Outro ponto em comum entre a maioria das instituições que cuidam de animais abandonados, é em relação à adoção. Toda pessoa que quer adotar um cão ou um gato passa por um processo de conhecimento com determinada organização, para quem está doando saber se a pessoa é realmente apta para cuidar do animal. E doar nem sempre é fácil, principalmente quando se trata de um animal adulto.

“As pessoas procuram muitos filhotes para adotar, e cachorros de portes pequenos.

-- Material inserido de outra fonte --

(** A loop that gives up has found no limits at any of its attempts. *)
Lemma retryLoop_inr_none (cfg : config.Config)
    (get : nat -> error + list k8s.ContainerSpec) :
  forall (n i : nat) (lastErr e : option error),
  k8s.retryLoop cfg get n i lastErr = inr e ->
  forall k : nat, (k < n)%nat -> answer_limits cfg (get (i + k)%nat) = None.
Proof.
  induction n as [ | n IH ]; intros i lastErr e Hloop k Hk; [ lia | ].
  simpl in Hloop.
  assert (Hhere : answer_limits cfg (get i) = None
                  /\ exists e0, k8s.retryLoop cfg get n (S i) e0 = inr e).
  { destruct (get i) as [err | containers].
    - split; [ reflexivity | eauto ].
    - pose proof (scanContainers_answer cfg containers lastErr) as Hscan.
      destruct (answer_limits cfg (inr containers)) as [l0 | ].
      + rewrite Hscan in Hloop. discriminate.
      + destruct Hscan as [e1 Hscan]. rewrite Hscan in Hloop.
        split; [ reflexivity | eauto ]. }
  destruct Hhere as [Hnone [e0 Hrest]].
  destruct k as [ | k ].
  - rewrite Nat.add_0_r. exact Hnone.
  - replace (i + S k)%nat with (S i + k)%nat by lia.
    apply (IH (S i) e0 e Hrest). lia.
Qed.

(** X13: when [initContainerLimits] gives up, none of its five attempts
    has yielded limits, and the error it returns speaks of the fifth
    attempt alone: the failure to read the deployment at that attempt, or
    else that the container was not found.  Limits that were found but
    rejected as not valid are reported as a container that was not
    found. *)
Theorem initContainerLimits_reports_only_the_last_attempt
    (c : k8s.Client) (get : nat -> error + list k8s.ContainerSpec)
    (e : error) :
  k8s.initContainerLimits c get = inr e ->
  (forall k : nat, (k < 5)%nat ->
                   answer_limits (k8s.Config c) (get k) = None)
  /\ e = "经过5次尝试，无法获取容器资源限制: "
         +:+ match get 4%nat with
             | inl err => "获取Deployment失败: " +:+ err
             | inr _ =>
                 "在Deployment[" +:+ config.DeploymentName (k8s.Config c)
                 +:+ "]中未找到容器[" +:+ config.ContainerName (k8s.Config c)
                 +:+ "]"
             end.
Proof.
  unfold k8s.initContainerLimits. change k8s.maxRetries with 5%nat.
  destruct (k8s.retryLoop (k8s.Config c) get 5 0 None) as [l | lastErr]
    eqn:Hloop; [ discriminate | ].
  intros [= <-]. split.
  - intros k Hk.
    exact (retryLoop_inr_none (k8s.Config c) get 5 0 None lastErr Hloop k Hk).
  - pose proof (retryLoop_inr (k8s.Config c) get 4 0 None lastErr Hloop)
      as ->.
    reflexivity.
Qed.

Lemma initContainerLimits_failure_witness :
  let c := {| k8s.Config := scenario.cfg; k8s.ContainerLimits := None |} in
  k8s.initContainerLimits c startup.always_tiny
  = inr ("经过5次尝试，无法获取容器资源限制: "
         +:+ "在Deployment[aliexpress]中未找到容器[aliexpress]")
  /\ forall k : nat, (k < 5)%nat ->
       answer_limits scenario.cfg (startup.always_tiny k) = None.
Proof.
  intros c.
  assert (H : k8s.initContainerLimits c startup.always_tiny
              = inr ("经过5次尝试，无法获取容器资源限制: "
                     +:+ "在Deployment[aliexpress]中未找到容器[aliexpress]"))
    by (vm_compute; reflexivity).
  split; [ exact H | ].
  exact (proj1 (initContainerLimits_reports_only_the_last_attempt
                  c startup.always_tiny _ H)).
Defined.

(** ** A client that was built *)

(** Limits that an answer yields are positive. *)
Lemma answer_limits_positive (cfg : config.Config)
    (answer : error + list k8s.ContainerSpec) (l : metrics.ContainerLimits) :
  answer_limits cfg answer = Some l ->
  0 < metrics.CPULimit l /\ 0 < metrics.MemLimit l.
Proof.
  destruct answer as [err | containers]; simpl; [ discriminate | ].
  destruct (List.find (is_valid_spec cfg) containers) as [c | ] eqn:Hfind;
    simpl; [ | discriminate ].
  intros [= <-]. apply List.find_some in Hfind. destruct Hfind as [_ Hvalid].
  unfold is_valid_spec in Hvalid.
  apply andb_true_iff in Hvalid. destruct Hvalid as [Hvalid Hmem].
  apply andb_true_iff in Hvalid. destruct Hvalid as [_ Hcpu].
  apply Z.ltb_lt in Hcpu. apply Z.leb_le in Hmem.
  unfold limits_of. simpl. split; [ exact Hcpu | ].
  change (1024 * 1024) with 1048576 in *.
  rewrite Z.quot_div_nonneg by lia. apply Z.div_str_pos. lia.
Qed.

Lemma NewClient_inl (cfg : config.Config) (boot : k8s.Bootstrap)
    (c : k8s.Client) :
  k8s.NewClient cfg boot = inl c ->
  k8s.Config c = cfg
  /\ exists l : metrics.ContainerLimits,
       k8s.ContainerLimits c = Some l
       /\ 0 < metrics.CPULimit l /\ 0 < metrics.MemLimit l.
Proof.
  unfold k8s.NewClient.
  destruct (if config.InClusterConfig cfg
            then match k8s.InClusterConfig boot with
                 | Some err => Some ("创建InCluster配置失败: " +:+ err)
                 | None => None
                 end
            else match k8s.BuildConfigFromFlags boot
                         (config.KubeconfigPath cfg) with
                 | Some err => Some ("构建K8s配置失败: " +:+ err)
                 | None => None
                 end); [ discriminate | ].
  destruct (k8s.KubernetesNewForConfig boot); [ discriminate | ].
  destruct (k8s.MetricsNewForConfig boot); [ discriminate | ].
  destruct (k8s.initContainerLimits _ _) as [l | err] eqn:Hinit;
    [ | discriminate ].
  intros [= <-]. split; [ reflexivity | ]. exists l.
  split; [ reflexivity | ].
  unfold k8s.initContainerLimits in Hinit.
  destruct (k8s.retryLoop _ _ _ _ _) as [l0 | e] eqn:Hloop; [ | discriminate ].
  injection Hinit as ->.
  apply retryLoop_inl in Hloop. destruct Hloop as (k & _ & Hans & _).
  exact (answer_limits_positive _ _ _ Hans).
Qed.
(** * TikTok Clipper: segmentation, reframing and task lifecycle

    A shallow embedding of [app.py] (the web worker, class [TikTokClipper]
    with its task registry [tasks]) and of the planning loop it shares with
    [clipper.py], followed by the properties of the segment planner, the
    geometry transform and the task state machine.

    Numbers.  Python [int] is [Z].  Python [float] (the video duration, the
    aspect ratios, the progress fraction) is idealised as an exact rational
    [Q]: rounding of IEEE doubles is not modelled.  [int(x)] truncates
    towards zero, [math.ceil] is the ceiling, [a / b] raises
    [ZeroDivisionError] on a zero divisor.  Where a double product falls
    just below an integer that the exact value reaches, [int] of it is
    one less in the code than here; the general statements about progress
    therefore give its range and its order, not its values. *)

From Stdlib Require Import ZArith QArith Qround Qminmax Lqa Lia List String Ascii.
From Stdlib Require Import DecimalString DecimalPos DecimalN.
From stdpp Require Import gmap strings list fin_maps.

Local Open Scope Z_scope.

(** ** Exceptions and results *)

Inductive exn : Type :=
| ZeroDivisionError
| DownloadError (msg : string)   (* raised by yt_dlp *)
| CodecError (msg : string)      (* raised by moviepy / ffmpeg *)
| OSError (msg : string).        (* raised by os.remove and mkdir *)

Inductive outcome (A : Type) : Type :=
| Ret (a : A)
| Raise (e : exn).
Arguments Ret {A} a.
Arguments Raise {A} e.

#[global] Instance outcome_ret : MRet outcome := fun _ a => Ret a.
#[global] Instance outcome_bind : MBind outcome := fun _ _ f m =>
  match m with
  | Ret a => f a
  | Raise e => Raise e
  end.

(** ** Python arithmetic *)

Module Py.

(** [a < b] on numbers. *)
Definition lt (a b : Q) : bool := negb (Qle_bool b a).

(** [a / b], true division. *)
Definition truediv (a b : Q) : outcome Q :=
  if Qeq_bool b 0 then Raise ZeroDivisionError else Ret (a / b)%Q.

(** [int(x)]: truncation towards zero. *)
Definition int (x : Q) : Z := Z.quot (Qnum x) (Zpos (Qden x)).

(** [math.ceil(x)]. *)
Definition ceil (x : Q) : Z := Qceiling x.

(** [min(a, b)]: the first argument unless the second is smaller. *)
Definition min (a b : Q) : Q := if lt b a then b else a.

(** [range(n)]: empty when [n <= 0]. *)
Definition range (n : Z) : list Z := map Z.of_nat (seq 0 (Z.to_nat n)).

(** [f"{z:03d}"]: decimal, zero-padded to width 3, the sign counted in
    the width. *)
Definition digits (z : Z) : string :=
  NilZero.string_of_uint (N.to_uint (Z.abs_N z)).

Cachorros de portes grandes e adultos demoram um pouco mais para serem doados”, conta Thaise Piculi.

Ela conta a história de Zulu, um cão adulto que está há muito tempo em sua ONG. “Estamos com um macho de porte médio para grande que está há quase dois anos para adoção e a gente não consegue doar, e estamos muito tristes. Ele é um cachorro muito bonito, muito brincalhão, mas, por ser um pouco grande, adulto, as pessoas têm um pouco de preconceito, e isso nos chateia”, lameta.

Neste ano, segundo a coordenadora de comunicação do ‘GAAR Campinas’, 102 animais já foram doados.

Contra a proliferação

Parte do protocolo adotado pelas instituições é a castração animal, que tem como principal objetivo acabar com os animais abandonados das cidades.

Segundo a veterinária Elani Garcia, além de diminuir o número de animais nas ruas, castrar um animal evita a transmissão de doenças também para os seres humanos. “Diminuindo a proliferação, diminui a quantidade de doenças, a transmissão da raiva por exemplo. Quanto menos animal perdido na rua, menor a incidência”, conta Elani.

Em determinadas ONGs, os animais são doados apenas após passarem por este processo. “A castração é o lema do GAAR Campinas. Nossos animais são doados castrados, tanto cachorro quanto gato. É um animal que não vai procriar, que não vai gerar outros abandonados, o animal não vai sofrer na rua”, conta Thaise.